The early C13 W doorway, restored, has a 2-centred arch of 2 chamfered orders;
the outer order of each jamb has a C19 detached shaft with heavily weathered
foliated capital. There is an original floor of plain horizontal joists on 2
beams, with a framed bell-trap. Spire not examined, but reported by RCHM to be
c.1600. The N porch is C15, restored, timber framed in 2 bays. The outer
archway is 4-centred, with moulded shafts, and a square outer head, rebated with
unusual converging step stops, flanked by rectangular windows. The E and W
walls have plain openings in the N bay with diamond mortices for unglazed
windows. The S bay is panelled with old boards, but also has diamond mortices.
The roof is of simple collar-rafter construction, with gauging holes in the
rafters. Paintings. There are 6 consecration crosses in red paint, 2 Latin and
one formy, the latter scribed in the plaster, on each of the N and S walls.

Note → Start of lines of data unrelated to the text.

Lemma l_insert_items_at_good o t k cs lz a p items :
  settled o t (k + (length items + CAP + 2)) cs lz a →
  edits o t k lz (begun cs) (edit (InsertItemsAt (Gap := Gap) p items) (begun cs)) (l_insert_items_at CAP p items a).
Proof.
  intros Hs. unfold edit, l_insert_items_at. eapply at_items_good; [exact Hs|lia|].
  clear a Hs. intros a L R cur Hg Heq. rewrite (flat_around _ _ _ _ _ Heq). cbn [content_items].
  destruct (Nat.ltb_spec (length cur) (index p)) as [Hlt|Hle].
  { destruct (Nat.leb_spec (index p) (length cur)); [lia|]. by eapply edits_err; [done|done|done|lia]. }
  destruct (Nat.leb_spec (index p) (length cur)) as [_|?]; [|lia].
  rewrite take_around, drop_around by done. pose proof (content_fits _ _ _ _ _ _ _ _ _ _ _ Hg) as Hcap.
  destruct (Nat.eqb_spec (index p) (length cur)) as [->|Hne].
  - destruct (l_push_all_good (E := Error) _ _ _ _ _ _ _ _ _ _ _ _ _ (source_none items) Hg) as (z & a2 & Hrun2 & Hg2 & Hflat & _); [lia|].
    rewrite (bind_step _ _ _ _ _ Hrun2). eapply edits_ret; [done|exact Hg2|apply snoc_ne|].
    rewrite flat_app, Hflat, flat_app, flat_single, firstn_all, drop_all. cbn. by rewrite <- !app_assoc.
  - rewrite l_push_step, l_set_step. cbn [fst]. apply (detach_good _ _ _ _ _ _ (index p)) in Hg; [|done].
    replace (k + (length items + CAP + 2)) with (k + S CAP + S (length items)) in Hg by lia.
    assert (source Detaching items (drop (index p) cur) (drop (index p) cur)) as Hsrc by done.
    destruct (l_push_all_good (E := Error) _ _ _ _ _ _ _ _ _ _ _ _ _ Hsrc Hg) as (z & a2 & Hrun2 & Hg2 & Hflat & _); [lia|].
    rewrite (bind_step _ _ _ _ _ Hrun2), l_push_step. pose proof (mark_good _ _ _ _ _ _ _ Hg2 (sees_start _ _ R lz) eq_refl eq_refl) as Hg3. clear Hg2.
    destruct (reattach_good _ _ _ _ _ _ _ _ _ _ Hg3) as (L' & a3 & Hrun3 & Hg4 & Hne' & Hflat'); [rewrite length_drop; lia|].
    eapply edits_ret; [exact Hrun3|exact Hg4|by destruct L'|].
    rewrite flat_app, Hflat', Hflat, flat_app, flat_single. cbn. by rewrite <- !app_assoc.
Qed.

Lemma l_replace_item_at_good o t k cs lz a p x :
  settled o t k cs lz a →
  edits o t k lz (begun cs) (edit (ReplaceItemAt (Gap := Gap) p x) (begun cs)) (l_replace_item_at p x a).
Proof.
  intros Hs. unfold edit, l_replace_item_at. eapply at_items_good; [exact Hs|lia|].
  clear a Hs. intros a L R cur Hg Heq. rewrite (flat_around _ _ _ _ _ Heq). cbn [content_items].
  destruct (Nat.leb_spec (length cur) (index p)) as [Hle|Hlt].
  { destruct (Nat.ltb_spec (index p) (length cur)); [lia|]. by eapply edits_err; [done|done|done|lia]. }
  destruct (Nat.ltb_spec (index p) (length cur)) as [_|?]; [|lia].
  destruct (lookup_lt_is_Some_2 cur (index p) Hlt) as [y Hy].
  pose proof (content_fits _ _ _ _ _ _ _ _ _ _ _ Hg) as Hcap.
  pose proof (sees_replace L (chunk_identifier p) (take (index p) cur) y x (drop (S (index p)) cur) R lz) as Hu.
  rewrite take_drop_middle, length_take_le in Hu by (done || lia). rewrite <- insert_take_drop in Hu by done.
  eapply edits_ret; [done|eapply (content_good _ _ _ _ _ _ _ _ _ _ _ _ _ _ _ Hg Hu)|apply snoc_ne|].
  - cbn. by rewrite length_insert.
  - rewrite !flat_app, flat_single. cbn. rewrite <- app_assoc, insert_app_r, insert_app_l by done. done.
Qed.

(** A chunk without items is unlinked. *)
Lemma unlink_good o t k L c R lz a :
  good CAP o t k (normal (L ++ [c]) R lz) a → content_items c.2 = [] → L ++ R ≠ [] →
  good CAP o t k (normal L R lz) (l_set_log (push (RemoveChunk c.1) <$> l_log a) (l_set_chunks (L ++ R) a)).
Proof.
  intros Hg Hc Hne. apply (good_update CAP _ _ _ _ _ _ _ _ Hg (sees_remove_chunk L c R lz Hc Hne) eq_refl eq_refl).
  apply good_ok in Hg as [Hd Hr Hf]. unfold v_chunks in *. cbn in *. rewrite <- app_assoc in *. cbn in *.
  assert (L ++ c :: R ≡ₚ c :: (L ++ R)) as Hperm by (by rewrite Permutation_middle).
  rewrite Hperm in Hd, Hr, Hf. rewrite ids_cons in Hd, Hr. split; [by apply NoDup_cons in Hd as [_ ?]|by apply Forall_cons in Hr as [_ ?]|by apply Forall_cons in Hf as [_ ?]].
Qed.

Lemma l_remove_item_at_good o t k cs lz a p :
  settled o t k cs lz a →
  edits o t k lz (begun cs) (edit (RemoveItemAt (Gap := Gap) p) (begun cs)) (l_remove_item_at p a).
Proof.
  intros Hs. unfold edit, l_remove_item_at. eapply at_items_good; [exact Hs|lia|].
  clear a Hs. intros a L R cur Hg Heq. rewrite (flat_around _ _ _ _ _ Heq). cbn [content_items].
  destruct (cur !! index p) as [x|] eqn:Hx.
  2:{ apply lookup_ge_None in Hx. destruct (Nat.ltb_spec (index p) (length cur)); [lia|]. by eapply edits_err; [done|done|done|lia]. }
  pose proof (lookup_lt_Some _ _ _ Hx) as Hlt. destruct (Nat.ltb_spec (index p) (length cur)) as [_|?]; [|lia].
  pose proof (content_fits _ _ _ _ _ _ _ _ _ _ _ Hg) as Hcap.
  pose proof (sees_remove L (chunk_identifier p) (take (index p) cur) x (drop (S (index p)) cur) R lz) as Hu.
  rewrite take_drop_middle, length_take_le in Hu by (done || lia). fold (vec_remove (index p) cur) in Hu.
  pose proof (content_good _ _ _ _ _ _ _ _ _ _ _ _ _ _ _ Hg Hu) as Hg1. cbn [content_items] in Hg1.
  specialize (Hg1 ltac:(unfold vec_remove; rewrite length_app, length_take, length_drop; lia)).
  rewrite <- Nat.add_succ_r, take_around, drop_around by lia.
  rewrite <- app_assoc, (app_assoc (take _ _)). fold (vec_remove (index p) cur).
  rewrite l_set_step, l_push_step. case_bool_decide as Hempty; cbn [andb].
  1: case_bool_decide as HL; cbn [negb].
  2:{ apply nil_length_inv in Hempty. eapply edits_ret; [done|apply (unlink_good _ _ _ _ _ _ _ _ Hg1 Hempty)| |]; [by destruct L..|].
      by rewrite Hempty, flat_app. }
  all: eapply edits_ret; [done|exact Hg1|apply snoc_ne|]; by rewrite !flat_app, flat_single, <- app_assoc.
Qed.

Lemma l_insert_gap_at_good o t k cs lz a gap p :
  settled o t (k + (CAP + 3)) cs lz a →
  edits o t k lz (begun cs) (edit (InsertGapAt (Item := Item) gap p) (begun cs)) (l_insert_gap_at CAP gap p a).
Proof.
  intros Hs. unfold edit, l_insert_gap_at. eapply at_items_good; [exact Hs|lia|].
  clear a Hs. intros a L R cur Hg Heq. rewrite (flat_around _ _ _ _ _ Heq). cbn [content_items].
  destruct (Nat.eqb_spec (index p) 0) as [Hi|Hi]; cbn [orb].
  - apply (good_weaken _ _ _ _ (S k)) in Hg; [|lia]. cbn [fst].
    destruct (next_identifier_good CAP (E := Error) _ _ _ _ _ Hg) as (a1 & Hn & Hg1 & Hfresh & Hgen & Hfloor).
    rewrite (bind_step _ _ _ _ _ Hn), (bind_step (gets _) _ _ _ _ eq_refl), (good_lazy _ _ _ _ _ _ Hg1). cbn [v_lazy normal].
    pose proof (good_budget _ _ _ _ _ _ Hg) as [? _]. unfold v_chunks in Hfresh. cbn in Hfresh. rewrite <- app_assoc in Hfresh.
    apply (good_split _ _ _ _ _ _ L ((chunk_identifier p, Items cur) :: R)) in Hg1; [|by rewrite <- app_assoc].
    pose proof (good_update CAP _ _ _ _ _ _ (L ++ (l_gen a + 1, GapContent gap)%Z :: (chunk_identifier p, Items cur) :: R) _ Hg1
      (sees_before L (chunk_identifier p, Items cur) R lz _ gap (ids_fresh _ _ _ Hfresh) Hfloor) eq_refl) as Hg2.
    eapply edits_ret; [done|apply Hg2|apply snoc_ne|].
    + unfold v_chunks. cbn. by rewrite <- app_assoc.
    + apply chunks_ok_insert; try done; [by apply good_ok in Hg1|lia].
    + by rewrite !flat_app, (flat_single (_, GapContent gap)), app_nil_r.
  - destruct (Nat.leb_spec (length cur) (index p)) as [Hle|Hlt].
    { destruct (Nat.ltb_spec (index p) (length cur)); [lia|]. by eapply edits_err; [done|done|done|lia]. }
    destruct (Nat.ltb_spec (index p) (length cur)) as [_|?]; [|lia].
    pose proof (content_fits _ _ _ _ _ _ _ _ _ _ _ Hg) as Hcap.
    rewrite l_push_step, l_set_step. cbn [fst]. apply (detach_good _ _ _ _ _ _ (index p)) in Hg; [|lia].
    replace (k + (CAP + 3)) with (S (S (k + S CAP))) in Hg by lia.
    destruct (next_chunk_good CAP (E := Error) _ _ _ _ _ _ _ _ _ (GapContent gap) _ Hg eq_refl) as (g & a1 & Hrun1 & Hg1).
    rewrite Hrun1, l_push_step. pose proof (mark_good _ _ _ _ _ _ _ Hg1 (sees_start _ _ R lz) eq_refl eq_refl) as Hg2.
    destruct (next_chunk_good CAP (E := Error) _ _ _ _ _ _ _ _ _ (Items []) _ Hg2 eq_refl) as (new & a2 & Hrun2 & Hg3).
    rewrite Hrun2, (app_assoc L).
    destruct (reattach_good _ _ _ _ _ _ _ _ _ _ Hg3) as (L' & a3 & Hrun3 & Hg4 & Hne' & Hflat'); [rewrite length_drop; lia|].
    eapply edits_ret; [exact Hrun3|exact Hg4|by destruct L'|].
    rewrite flat_app, Hflat', !flat_app, !flat_single. cbn. by rewrite !app_nil_r, <- !app_assoc, (app_assoc (take _ _)), take_drop.
Qed.

Lemma l_remove_empty_chunk_at_good o t k cs lz a id :
  settled o t k cs lz a →
  edits o t k lz (begun cs) (edit (RemoveEmptyChunkAt (Item := Item) (Gap := Gap) id) (begun cs)) (l_remove_empty_chunk_at id a).
Proof.
  intros Hs. destruct (l_first_good (E := Error) _ _ _ _ _ _ Hs) as (a1 & Hrun & Hs1 & Hc1). unfold edit, l_remove_empty_chunk_at.
  rewrite (bind_step _ _ _ _ _ Hrun), (bind_step (gets _) _ _ _ _ eq_refl), Hc1.
  destruct (Nat.leb_spec (length (begun cs)) 1) as [Hle|Hgt].
  { by exists (Err RemovingLastChunk), a1, (begun cs). }
  assert (begun (begun cs) = begun cs) as Hbb by (by destruct cs).
  destruct (l_find_good _ _ _ _ _ _ id Hs1) as (a' & Hs' & Hrun'). rewrite Hbb in Hs', Hrun'. unfold locate.
  destruct (split_last _ (begun cs)) as [[[L [? ct]] R]|] eqn:Hsp; cbn [option_map fst snd].
  2:{ rewrite (bind_err _ _ _ _ _ Hrun'). by exists (Err (InvalidChunkIdentifier id)), a', (begun cs). }
  apply split_last_Some in Hsp as [Heq Hid]. apply Z.eqb_eq in Hid. cbn in Hid. subst. rewrite (bind_step _ _ _ _ _ Hrun').
  assert (chunk_length (id, ct) = length (content_items ct)) as Hlen by (by destruct ct). rewrite Hlen.
  destruct (content_items ct) eqn:Hct; cbn [length].
  2:{ by exists (Err (RemovingNonEmptyItemsChunk id)), a', (begun cs). }
  destruct Hs' as [Hg _]. rewrite Heq in Hg. apply (good_split _ _ _ _ _ _ (L ++ [(id, ct)]) R) in Hg; [|by rewrite app_nil_r, <- app_assoc].
  assert (L ++ R ≠ []) as Hne.
  { rewrite Heq, length_app in Hgt. cbn in Hgt. destruct L, R; cbn in *; (done || lia). }
  eapply edits_ret; [done|apply (unlink_good _ _ _ _ _ _ _ _ Hg Hct Hne)|done|].
  by rewrite (flat_around _ _ _ _ _ Heq), Hct, flat_app.
Qed.

Lemma l_replace_gap_at_good o t k cs lz a items id :
  settled o t (k + (length items + 2)) cs lz a →
  edits o t k lz (begun cs) (edit (ReplaceGapAt (Gap := Gap) items id) (begun cs)) (l_replace_gap_at CAP items id a).
Proof.
  intros Hs. destruct (l_find_good _ _ _ _ _ _ id Hs) as (a' & Hs' & Hrun). unfold edit, l_replace_gap_at, locate.
  destruct (split_last _ (begun cs)) as [[[L [? ct]] R]|] eqn:Hsp; cbn [option_map fst snd].
  2:{ rewrite (bind_err _ _ _ _ _ Hrun). exists (Err (InvalidChunkIdentifier id)), a', (begun cs). split_and!; try done.
      eapply settled_weaken; [|done]. lia. }
  apply split_last_Some in Hsp as [Heq Hid]. apply Z.eqb_eq in Hid. cbn in Hid. subst. rewrite (bind_step _ _ _ _ _ Hrun).
  cbn [snd]. destruct ct as [gap|cur].
  2:{ exists (Err (ChunkIsItems id)), a', (begun cs). split_and!; try done. eapply settled_weaken; [|done]. lia. }
  destruct Hs' as [Hg _]. rewrite Heq in Hg. set (c := (id, GapContent gap)) in *.
  apply (good_split _ _ _ _ _ _ (L ++ [c]) R) in Hg; [|by rewrite app_nil_r, <- app_assoc].
  replace (k + (length items + 2)) with (S (k + S (length items))) in Hg by lia.
  destruct (next_chunk_good CAP (E := Error) _ _ _ _ _ _ _ _ _ (Items []) _ Hg eq_refl) as (new & a1 & Hrun1 & Hg1).
  rewrite Hrun1. destruct (l_push_all_good (E := Error) _ _ _ _ _ _ _ _ _ _ _ _ _ (source_none items) Hg1)
    as (z & a2 & Hrun2 & Hg2 & Hflat & [M HM]); [lia|]. rewrite (bind_step _ _ _ _ _ Hrun2). cbn zeta.
  assert (drop (S (length L)) (z.1 ++ [z.2]) = M ++ [z.2]) as ->.
  { rewrite HM, <- app_assoc. replace (S (length L)) with (length (L ++ [c])) by (rewrite length_app; cbn; lia). apply drop_app_length. }
  rewrite HM in Hg2, Hflat. apply (good_split _ _ _ _ _ _ (L ++ [c]) ((M ++ [z.2]) ++ R)) in Hg2; [|by rewrite <- !app_assoc].
  assert (L ++ (M ++ [z.2]) ++ R ≠ []) as Hne by (by destruct L, M).
  pose proof (unlink_good _ _ _ _ _ _ _ _ Hg2 eq_refl Hne) as Hg3. rewrite l_set_step, l_push_step. cbn [fst].
  rewrite !flat_app, !flat_single in Hflat. cbn [c snd content_items] in Hflat. rewrite !app_nil_r in Hflat.
  assert (flat M ++ content_items (z.2).2 = items) as Hitems.
  { rewrite <- !app_assoc in Hflat. by apply app_inv_head in Hflat. }
  destruct (M ++ [z.2]) as [|d ds] eqn:HMz; [by destruct M|].
  eapply edits_ret; [done|exact Hg3|done|].
  rewrite (flat_around _ _ _ _ _ Heq). cbn [content_items]. rewrite app_nil_l, take_app_length, drop_app_length.
  rewrite <- HMz, !flat_app, flat_single, <- Hitems. by rewrite <- !app_assoc.
Qed.

Lemma l_clear_good {E} o t k cs lz a :
  settled o t k cs lz a → (Z.of_nat k < u64_max)%Z → ∃ a', l_clear (E := E) a = Ret (Ok (), a') ∧ settled o t k [] None a'.
Proof.
  intros [[Hc Hlz Hok Hb Hfl Hst] _] Hk. eexists. split; [done|]. split; [|done].
  split; cbn; try done; [split; constructor|apply floor_none|by apply (in_step_clear _ _ _ _ Hst)].
Qed.

End ops.

(** ** Loading chunks, and observers

    The counterpart of [LinkedEdits.v] for [lazy_loader.rs]: a chunk loaded at the
    front, or in place of all chunks, keeps the chunks well formed and every
    observer of lazy loading in step. *)

Section lazy.
Context {Item Gap : Type} (CAP : nat) `{!Capacity CAP}.
Abbreviation Content := (ChunkContent Item Gap).
Abbreviation chunk := (ChunkIdentifier * Content)%type.
Abbreviation RawChunk := (RawChunk Item Gap).
Abbreviation ListChunk := (ListChunk Item Gap).
Context {O : Type} `{!Observer Item Gap O} `{!LazyObserver Item Gap O}.
Implicit Types (o : O) (t : ReaderToken) (cs L R : list chunk) (a : ListChunk) (raw : RawChunk).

There are C13 paintings above the Chancel arch in 4 tiers; at the top, a man on
an ass with a tree, probably Balaam; below, scenes from the Passion, including
the Last Supper; below, probably a Doom; and in the fourth tier a row of
figures, of which only 2 are now distinct. On the S wall, in the blocked upper
doorway of the rood-stair, a black letter injunction to pray for King James I
and the royal family, with traces of a border, and near the W end, a head of a
man with cap, C13/C14. On the W wall, N of the tower arch, is an illegible
inscription in an ornamental frame, early C17. Fittings. There are 4 bells,
the third C14 inscribed 'Vocor Johanes' and the founders name, Peter de Weston,
and the fourth by Richard Bowler, 1601. The font is C18, with a round marble
bowl on a tapering column and octagonal base of limestone. On the S wall of the
Chancel there are slate tablets to Joshua Blower the elder, 1694, rector of the
parish, and to Elizabeth (Oliver), second wife of Joshua Blower, 1656. In the
Chancel is a piscina of c.1240, with double hollow-chamfered jambs and segmental
head with mask stops, the round basin cut back, and 2 sedilia with chamfered
jambs and 2-centred head with moulded labels and imposts, 2 mask stops and a
floriate stop, the middle pier finished with an octagonal shaft having a moulded
base and resting on a bracket with mask-stop corbel, c.1240. There are 14 early
C16 benches with moulded top rails and panelled ends, mostly linenfold, 2 with
panelled backs, the other backs plain, and one similar panelled front.
Listing NGR: TL7678516689
This text is a legacy record and has not been updated since the building was originally listed. Details of the building may have changed in the intervening time. You should not rely on this listing as an accurate description of the building.